**Work to be completed:**
Where in the data below does the word "quantizers" appear? Copy every line that has it.

-- Supplied material follows --

(** * The model exporter of pi-llama ([src-osx/convert.py])

    A shallow embedding of the export pipeline: the two grouped symmetric
    quantizers ([quantize_q80], [quantize_q40]), the three tensor serializers
    ([serialize_fp32], [serialize_int8], [serialize_int4]) and the three
    export routines behind [model_export].

    Numbers.  Python integers are [Z].  NumPy [int8] values are [Z] with the
    wrap-around of the 8-bit type written out ([wrap8]).  Tensor elements are
    floating-point values ([f32]): a finite number with its exact rational
    value, the negative zero, NaN and the two infinities.  The quantizers
    compute in float32, as the source does: a tensor is first converted
    ([w.float()], [to_float32]), and every division, multiplication and
    subtraction is the exact operation followed by the rounding to the
    nearest binary32 number, ties to even ([round32]), with the special
    cases of IEEE 754 (division by zero, signed zeros, overflow to an
    infinity, gradual underflow).  The last section replays the inputs on
    which the code is shown to differ from its description with the
    arithmetic of the standard library's specification of IEEE 754.

    Effects.  A file is the list of the bytes written so far; code that
    writes runs in the monad [IO], which keeps the bytes written before an
    exception.  An export returns the content of the file it opened, if it
    opened one, and [Ok tt] or the exception raised.  Printing and the
    error log [ew] of the quantizing exports do not touch the file and are
    left out. *)

From Stdlib Require Import ZArith QArith Qpower Qround Qabs Qminmax List Bool.
From Stdlib Require Import Lia Lqa.
From Stdlib Require Import SpecFloat.
Import ListNotations.

Local Open Scope Z_scope.

(** ** Python exceptions and the two monads of the embedding *)

Inductive exn : Type :=
| AssertionError
| IndexError
| RuntimeError
| StructError
| UnboundLocalError
| ValueError
| ZeroDivisionError.

Inductive result (A : Type) : Type :=
| Ok (a : A)
| Raise (e : exn).
Arguments Ok {A} a.
Arguments Raise {A} e.

Definition rbind {A B : Type} (r : result A) (k : A -> result B) : result B :=
  match r with
  | Ok a => k a
  | Raise e => Raise e
  end.

(** A byte of a file is a [Z] in [0, 256). *)
Definition byte : Type := Z.

(** The content of a file opened in ["wb+"] mode.  The exporter only ever
    appends, so the position [tell] reports is the length. *)
Definition file : Type := list byte.

(** Code that writes to an open file and may raise: the bytes written before
    the exception stay in the file. *)
Definition IO (A : Type) : Type := file -> file * result A.

Definition io_ret {A : Type} (a : A) : IO A := fun f => (f, Ok a).

Definition io_bind {A B : Type} (m : IO A) (k : A -> IO B) : IO B :=
  fun f =>
    match m f with
    | (f', Ok a) => k a f'
    | (f', Raise e) => (f', Raise e)
    end.

Definition io_lift {A : Type} (r : result A) : IO A := fun f => (f, r).

Definition write (b : list byte) : IO unit := fun f => (f ++ b, Ok tt).

Definition tell : IO Z := fun f => (f, Ok (Z.of_nat (length f))).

-- Supplied material concluded --

**Response box:**
    quantizers ([quantize_q80], [quantize_q40]), the three tensor serializers
    value, the negative zero, NaN and the two infinities.  The quantizers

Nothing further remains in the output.